QRコードと違って、複数のリンクを張れる、リンク先を後から変更できるなどがメリットで、リコーでは、紙からネットに飛ばすという意味で、オフラインtoオンライン、O2Oと呼んでいる。個人的に思った活用方法は雑誌広告への応用。例えば、クライアントが自社の純広イメージをこの「TAMAGO Clicker」に登録しておけば、ユーザーはそのページをアプリで写すだけで、「もっと情報が欲しい」「すぐ購入する」「ショップ一覧」「アンケートに答える」「プレゼントに応募する」といったリンク先に飛ぶことができる。もし、アプリ内の個人情報をサーバーに受け渡すことができれば、撮影するだけでプレゼントへの応募が完了する。

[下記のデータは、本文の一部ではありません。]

(** ** Lemmas: an invariant of the whole state from its parts

    [Good s] is what holds of each operation, [GoodC s c] of each call given the operations,
    [Kept d v] of each cached identity. *)

Definition named_by (m : manager) : Prop :=
  forall k d id, inflight k m !! d = Some id ->
    exists s, mg_shared m !! id = Some s /\ sh_kind s = k /\ sh_domain s = d.
Definition joined_ok (m : manager) : Prop :=
  forall cid c id ex, mg_calls m !! cid = Some c -> ca_progress c = Joined id ex ->
    exists s, mg_shared m !! id = Some s /\ sh_domain s = ca_domain c.

Section Invariant.
Context (Kept : jsstr -> VerifiedIdentity -> Prop).

Definition settled_ok (s : SharedVerification) : Prop :=
  match sh_promise s with
  | Running => True
  | AfterThen r | AfterCatch r | Finished r => forall v, r = Ok v -> Kept (sh_domain s) v
  end.
Definition shared_ok (s : SharedVerification) : Prop :=
  (forall v, sh_cached s = Some v -> Kept (sh_domain s) v) /\ settled_ok s.
Definition call_ok (c : call) : Prop :=
  match ca_progress c with
  | Checking v => Kept (ca_domain c) v
  | Returned (Ok v) => Kept (ca_domain c) v /\ call_checks c v = Ok tt
                       /\ exists now, assertFresh now (as_VerifiedDomain v) = Ok tt
  | _ => True
  end.

Record sound (m : manager) : Prop := {
  sd_cache : forall d v, ic_content (mg_cache m) (cache_key d) = Some v -> Kept d v;
  sd_shared : forall id s, mg_shared m !! id = Some s -> shared_ok s;
  sd_named : named_by m;
  sd_joined : joined_ok m;
  sd_calls : forall cid c, mg_calls m !! cid = Some c -> call_ok c
}.

Lemma sound_cache m c : sound m ->
  (forall d v, ic_content c (cache_key d) = Some v -> Kept d v) -> sound (set_cache c m).
Proof.
  intros [Hc Hs Hn Hj Hca] H. by split.
Qed.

QRコードは、それ自体が情報だが、「TAMAGO Clicker」は情報をサーバー側が持っているというのが新しい。しかも、QRコードを印刷するといって手間も不要。問題は、そのページが「TAMAGO Clicker」に対応しているかどうかを知らせるすべがないこと。結局、どこかにそれを伝えるアイコンなどを印刷しなければならないし、そのうえ、アプリもダウンロードさせなければならない。もし、この部分が解決されれば、「TAMAGO Clicker」は莫大な利益を産むと思うのだが、どうだろう?